For TP1 we also performed differential copy number variation analysis. The genomes showed 128 CNVs potentially present only in the affected twin after filtering. These were visually inspected in the alignments and compared to the CNVs called for the exomes. The pairwise comparison of exome CNVs from blood samples did not show any region above the filtering cutoffs while the biopsies showed a deletion on chromosome 11 for the exome data. However, this region does not show up in the comparison of blood and biopsy of either twin, nor does it show up in the blood comparison or the genomic CNVs, and there are not sufficient SNVs to support a loss of heterozygosity (LOH) in the region. Therefore, none of the observed potential copy number losses or gains differing between twins or tissues showed sufficient support to be deemed of interest for follow-up analysis.
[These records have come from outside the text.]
(* ===== verification/CheckRole.v ===== *)
(** * A change of role

    What a role conflict does to the check lists: new priorities, and the lists
    in their order. *)

From stdpp Require Import gmap sorting.
From S2P Require Import Prelude Bytes StateMonad GSList StunMessage NiceAddress NiceCandidate IceAgent CheckList CheckTick CheckInbound CheckListFacts CheckListInv CheckListOps CheckPrune CheckDemo CheckReady.
#[global] Open Scope Z_scope.

(** The priority of a pair in the role the agent has; the candidates are alive. *)
Definition role_priority (a : NiceAgent) (r : CandidateCheckPair) : Z :=
  match candidates a !! p_local r, candidates a !! p_remote r with
  | Some l, Some c =>
      if controlling_mode a then nice_candidate_pair_priority (priority l) (priority c)
      else nice_candidate_pair_priority (priority c) (priority l)
  | _, _ => 0
  end.
Definition reprio (a : NiceAgent) (r : CandidateCheckPair) : CandidateCheckPair :=
  r <| p_priority := role_priority a r |>.

(** The candidates of every pair are allocated. *)
Definition cands_ok (a : NiceAgent) : Prop :=
  ∀ p r, pairs a !! p = Some r → is_Some (candidates a !! p_local r) ∧ is_Some (candidates a !! p_remote r).

(** Some pairs have the priority of the role, and lists may be in another
    order. *)
Record repriod (a b : NiceAgent) : Prop := {
  ra_rest : b = a <| pairs := pairs b |> <| streams := streams b |>;
  ra_streams : Forall2 (λ s t, ∃ l, t = s <| conncheck_list := l |> ∧ l ≡ₚ conncheck_list s) (streams a) (streams b);
  ra_pairs : ∀ p, pairs b !! p = pairs a !! p ∨ pairs b !! p = reprio a <$> pairs a !! p
}.

Lemma repriod_reprio a b r : repriod a b → reprio b r = reprio a r.
Proof. intros [H _ _]. rewrite H. reflexivity. Qed.

Lemma reprio_idem a r : reprio a (reprio a r) = reprio a r.
Proof. done. Qed.

(** A pair with its new priority keeps it. *)
Lemma repriod_stable a b c p r :
  repriod a b → repriod b c → pairs b !! p = Some (reprio a r) → pairs c !! p = Some (reprio a r).
Proof.
  intros Hab [_ _ H] Hr. destruct (H p) as [-> | ->]; rewrite Hr; [done |]. cbn.
  by rewrite (repriod_reprio a b).
Qed.

#[export] Instance repriod_preorder : PreOrder repriod.
Proof.
  split.
  - intros a. split; [by destruct a | | by left]. induction (streams a) as [| s l IH]; constructor; [| done].
    exists (conncheck_list s). by destruct s.
  - intros a b c Hab Hbc. pose proof Hab as [H1 H2 H3]. pose proof Hbc as [H1' H2' H3']. split.
    + rewrite H1', H1. reflexivity.
    + revert H2'. generalize (streams c). clear - H2. induction H2 as [| s t l l' (x & -> & Hx) _ IH];
        intros c H; inversion H as [| ? u ? ? (y & -> & Hy) Hl]; subst; constructor; [| by apply IH].
      exists y. split; [done |]. cbn in Hy. by rewrite Hy.
    + intros p. destruct (H3' p) as [E | E]; rewrite E; [apply H3 |].
      destruct (H3 p) as [E' | E']; rewrite E'; destruct (pairs a !! p) as [r |]; cbn; try (by left); right;
        by rewrite !(repriod_reprio a b).
Qed.

Lemma repriod_cands a b : repriod a b → cands_ok a → cands_ok b.
Proof.
  intros H Ha p r Hr. assert (candidates b = candidates a) as -> by (rewrite (ra_rest _ _ H); done).
  destruct (ra_pairs _ _ H p) as [E | E]; rewrite E in Hr; [by apply (Ha p) |].
  destruct (pairs a !! p) as [r' |] eqn:Hr'; [| done]. injection Hr as <-. by apply (Ha p r').
Qed.

Lemma repriod_find a b sid s :
  repriod a b → agent_find_stream a sid = Some s →
  ∃ l, agent_find_stream b sid = Some (s <| conncheck_list := l |>) ∧ l ≡ₚ conncheck_list s.
Proof.
  intros [_ H _]. unfold agent_find_stream. induction H as [| s' t l l' (x & -> & Hx) _ IH]; [done |].
  cbn. destruct (_ =? _); [| done]. intros [= ->]. by exists x.
Qed.

(** ** One pair, one list, one stream *)

Lemma run_recalculate_pair p r a :
  cands_ok a → pairs a !! p = Some r →
  recalculate_pair p a = Done (tt, a <| pairs := <[p := reprio a r]> (pairs a) |>).
Proof.
  intros Ha Hr. destruct (Ha p r Hr) as [[l Hl] [c Hc]].
  unfold recalculate_pair, agent_candidate_pair_priority, reprio, role_priority.
  unfold mbind, st_bind, pair_at, cand_at, upd_pair, get, mret, st_ret. rewrite Hr, Hl, Hc, Hr.
  by destruct (controlling_mode a).
Qed.

Lemma repriod_one a p r :
  pairs a !! p = Some r → repriod a (a <| pairs := <[p := reprio a r]> (pairs a) |>).
Proof.
  intros Hr. split; [by destruct a | |].
  - apply (ra_streams a a). reflexivity.
  - intros q. cbn. destruct (decide (q = p)) as [-> |].
    + right. by rewrite lookup_insert_eq, Hr.
    + left. by rewrite lookup_insert_ne.
Qed.

Lemma run_recalculate_pairs l a :
  cands_ok a → alive (pairs a) l →
  ∃ b, for_each l recalculate_pair a = Done (tt, b) ∧ repriod a b ∧
    ∀ p r, p ∈ l → pairs a !! p = Some r → pairs b !! p = Some (reprio a r).
Proof.
  revert a. induction l as [| p l IH]; intros a Ha Hl; cbn [for_each].
  - exists a. split_and!; [done | reflexivity |]. intros p r Hp. by apply elem_of_nil in Hp.
  - apply Forall_cons in Hl as [[r Hr] Hl]. rewrite (bind_run _ _ _ _ _ (run_recalculate_pair p r a Ha Hr)).
    pose proof (repriod_one a p r Hr) as H1. set (a1 := a <| pairs := _ |>) in *.
    destruct (IH a1) as (b & E & H2 & Hb).
    + by eapply repriod_cands.
    + eapply Forall_impl; [exact Hl |]. intros q [t Hq]. destruct (ra_pairs _ _ H1 q) as [-> | ->]; rewrite Hq; eauto.
    + exists b. split_and!; [done | by transitivity a1 |]. intros q t Hq Ht.
      destruct (decide (q = p)) as [-> | Hne].
      * rewrite Hr in Ht. injection Ht as <-. eapply repriod_stable; [exact H1 | exact H2 |].
        unfold a1. cbn. by rewrite lookup_insert_eq.
      * apply elem_of_cons in Hq as [| Hq]; [done |]. rewrite <- (repriod_reprio a a1) by done.
        apply Hb; [done |]. unfold a1. cbn. by rewrite lookup_insert_ne.
Qed.

Lemma repriod_set_list sid l a s :
  agent_find_stream a sid = Some s → l ≡ₚ conncheck_list s →
  repriod a (a <| streams := update_first (λ s, s_id s =? sid) (λ s, s <| conncheck_list := l |>) (streams a) |>).
Proof.
  intros Hs Hl. split; [by destruct a | | by left]. cbn. unfold agent_find_stream in Hs.
  assert (∀ t : NiceStream, ∃ x, t = t <| conncheck_list := x |> ∧ x ≡ₚ conncheck_list t) as Hself.
  { intros t. exists (conncheck_list t). by destruct t. }
  induction (streams a) as [| t ts IH]; [done |]. cbn in Hs |- *. destruct (s_id t =? sid).
  - injection Hs as ->. constructor; [by exists l |]. clear - Hself. induction ts; by constructor.
  - constructor; [apply Hself | by apply IH].
Qed.

Lemma run_recalculate_stream sid s a :
  checks_ok a → cands_ok a → agent_find_stream a sid = Some s →
  ∃ b, recalculate_stream sid a = Done (tt, b) ∧ repriod a b ∧
    ∀ p r, p ∈ conncheck_list s → pairs a !! p = Some r → pairs b !! p = Some (reprio a r).
Proof.
  intros Ha Hc Hs. unfold recalculate_stream. pose proof (lo_alive _ _ (stream_list_ok a sid s Ha Hs)) as Hal.
  assert (stream_at sid a = Done (s, a)) as E by (unfold stream_at; by rewrite Hs).
  rewrite (bind_run _ _ _ _ _ E). clear E.
  destruct (run_recalculate_pairs (conncheck_list s) a Hc Hal) as (b & E & Hab & Hb).
  rewrite (bind_run _ _ _ _ _ E). clear E. destruct (repriod_find a b sid s Hab Hs) as (l & Hsb & Hl).
  assert (alive (pairs b) l) as Halb.
  { unfold alive in *. rewrite Hl. eapply Forall_impl; [exact Hal |]. intros q [t Hq].
    destruct (ra_pairs _ _ Hab q) as [-> | ->]; rewrite Hq; eauto. }
  rewrite (bind_run _ _ _ _ _ (run_checklist sid _ b Hsb Halb)).
  change (conncheck_list (s <| conncheck_list := l |>)) with l.
  destruct (g_slist_sort_spec rcmp rcmp_trans rcmp_total (records (pairs b) l)) as (L & E & HL & _).
  rewrite (bind_run _ _ b L b) by (unfold lift; by rewrite E). eexists. split; [reflexivity |].
  assert (L.*1 ≡ₚ l) as HL1 by (by rewrite HL, records_fst).
  pose proof (repriod_set_list sid L.*1 b _ Hsb HL1) as Hbc. split; [by transitivity b |].
  intros p r Hp Hr. cbn. by apply Hb.
Qed.

Lemma run_recalculate_streams sids a :
  checks_ok a → cands_ok a → (∀ sid, sid ∈ sids → is_Some (agent_find_stream a sid)) →
  ∃ b, for_each sids recalculate_stream a = Done (tt, b) ∧ repriod a b ∧ checks_ok b ∧
    ∀ sid s p r, sid ∈ sids → agent_find_stream a sid = Some s → p ∈ conncheck_list s →
      pairs a !! p = Some r → pairs b !! p = Some (reprio a r).
Proof.
  revert a. induction sids as [| sid sids IH]; intros a Ha Hc Hs; cbn [for_each].
  - exists a. split_and!; [done | reflexivity | done |]. intros sid s p r Hsid. by apply elem_of_nil in Hsid.
  - destruct (Hs sid) as [s Hsid]; [set_solver |].
    destruct (run_recalculate_stream sid s a Ha Hc Hsid) as (a1 & E & H1 & Ha1).
    rewrite (bind_run _ _ _ _ _ E). pose proof (preserves_recalculate_stream sid a tt a1 Ha E) as Hok.
    destruct (IH a1 Hok) as (b & E' & H2 & Hb & Hpairs).
    + by eapply repriod_cands.
    + intros sid' Hin. destruct (Hs sid') as [s' Hs']; [set_solver |].
      destruct (repriod_find _ _ _ _ H1 Hs') as (l & -> & _). eauto.
    + exists b. split_and!; [done | by transitivity a1 | done |]. intros sid' s' p r Hin Hs' Hp Hr.
      destruct (ra_pairs _ _ H1 p) as [Hr1 | Hr1]; rewrite Hr in Hr1; cbn in Hr1;
        [| by eapply repriod_stable; [exact H1 | ..]].
      apply elem_of_cons in Hin as [-> | Hin].
      * rewrite Hsid in Hs'. injection Hs' as <-. eapply repriod_stable; [exact H1 | done |]. by apply Ha1.
      * destruct (repriod_find _ _ _ _ H1 Hs') as (l & Hl & HP). rewrite <- (repriod_reprio a a1) by done.
        eapply Hpairs; [done | exact Hl | cbn; by rewrite HP | done].
Qed.

(** ** The agent *)

Lemma find_stream_of_in a s :
  NoDup (map s_id (streams a)) → s ∈ streams a → agent_find_stream a (s_id s) = Some s.
Proof.
  unfold agent_find_stream. induction (streams a) as [| t l IH]; intros Hn Hs; [by apply elem_of_nil in Hs |].
  cbn in Hn |- *. apply NoDup_cons in Hn as [Ht Hn]. apply elem_of_cons in Hs as [-> | Hs]; [by rewrite Z.eqb_refl |].
  destruct (Z.eqb_spec (s_id t) (s_id s)) as [E | _]; [| by apply IH].
  exfalso. apply Ht. rewrite E. by apply list_elem_of_fmap_2.
Qed.

(** C11: a role conflict gives every pair the priority of the new role and puts
    the lists back in order.  When the role changes, [priv_check_for_role_conflict]
    returns, the role is the new one, and the list of every stream is a
    permutation of the old one in order of descending priority, in which each
    pair has the priority that the formula gives for its two candidates in the
    new role and is unchanged otherwise. *)
Theorem role_change_reorders (control : bool) (a : NiceAgent)
    (Ha : checks_ok a) (Hc : cands_ok a) (Hne : control ≠ controlling_mode a) :
  ∃ b, priv_check_for_role_conflict control a = Done (tt, b) ∧
    controlling_mode b = control ∧ candidates b = candidates a ∧
    ∀ s, s ∈ streams a →
      ∃ l, agent_find_stream b (s_id s) = Some (s <| conncheck_list := l |>) ∧
        l ≡ₚ conncheck_list s ∧ sorted (pairs b) l ∧
        ∀ p, p ∈ l → ∃ r lc rc, pairs a !! p = Some r ∧
          candidates a !! p_local r = Some lc ∧ candidates a !! p_remote r = Some rc ∧
          pairs b !! p = Some (r <| p_priority :=
            if control then nice_candidate_pair_priority (priority lc) (priority rc)
            else nice_candidate_pair_priority (priority rc) (priority lc) |>).
Proof.
  unfold priv_check_for_role_conflict. st_run. rewrite (proj2 (eqb_false_iff control (controlling_mode a)) Hne).
  st_run. set (a1 := a <| controlling_mode := control |>).
  assert (same_checks a a1) as Hsame by by split.
  pose proof (same_checks_ok _ _ Hsame Ha) as Ha1. unfold recalculate_pair_priorities, stream_ids. st_run.
  destruct (run_recalculate_streams (map s_id (streams a1)) a1 Ha1) as (b & E & H1 & Hb & Hpairs).
  { exact Hc. }
  { intros sid (s & -> & Hs)%list_elem_of_fmap. rewrite (find_stream_of_in a1 s (ck_ids _ Ha1) Hs). eauto. }
  exists b. pose proof (ra_rest _ _ H1) as Hrest. split_and!; [exact E | by rewrite Hrest | by rewrite Hrest |].
  intros s Hs. pose proof (find_stream_of_in a1 s (ck_ids _ Ha1) Hs) as Hf.
  destruct (repriod_find _ _ _ _ H1 Hf) as (l & Hl & HP). exists l. split_and!; [done | done | |].
  - apply (lo_sorted _ _ (stream_list_ok b _ _ Hb Hl)).
  - intros p Hp. rewrite HP in Hp. pose proof (lo_alive _ _ (stream_list_ok a1 _ _ Ha1 Hf)) as Hal.
    unfold alive in Hal. rewrite Forall_forall in Hal. destruct (Hal p Hp) as [r Hr].
    destruct (Hc p r Hr) as [[lc Hlc] [rc Hrc]]. exists r, lc, rc. split_and!; [done.. |].
    rewrite (Hpairs (s_id s) s p r); [| by apply list_elem_of_fmap_2 | done..].
    unfold reprio, role_priority. cbn. by rewrite Hlc, Hrc.
Qed.

Lemma demo_nominated_cands : cands_ok demo_nominated.
Proof. intros p r [[_ ->] | [_ ->]]%demo_pairs_inv; split; eexists; reflexivity. Qed.

Lemma role_change_reorders_witness :
  ∃ b, priv_check_for_role_conflict false demo_nominated = Done (tt, b) ∧ controlling_mode b = false ∧
  ∃ l, agent_find_stream b 1 = Some (demo_stream <| conncheck_list := l |>) ∧ l ≡ₚ [1; 2]%positive.
Proof.
  destruct (role_change_reorders false demo_nominated demo_nominated_checks demo_nominated_cands)
    as (b & E & Hm & _ & H); [discriminate |].
  destruct (H (demo_stream <| conncheck_list := [1; 2]%positive |>)) as (l & Hl & HP & _);
    [apply list_elem_of_here |].
  exists b. split; [exact E | split; [exact Hm |]]. exists l. split; [exact Hl | exact HP].
Defined.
We estimated the genetic susceptibility of the twin pairs to CD by computing the genotypes of the genomes of TP1 and also, where available, those from the exomes of TP2 and TP3 at the identified CD risk loci ([1] Additional file 1: Table S3). The overall risk, represented by the summed up logarithmic odds ratios for the 133 CD risk alleles present in the twins, showed a higher mutation load in the three twin pairs in direct comparison to the distribution of the calculated overall risk of 1,920 healthy individuals genotyped on the Immunochip (Figure 3 a-c). This indicates that although genetic differences between the co-twins were not detected, a certain proportion of genetic susceptibility may still play a role for the development of CD in the affected twins and the discordance between twins is most likely attributable to environmental factors.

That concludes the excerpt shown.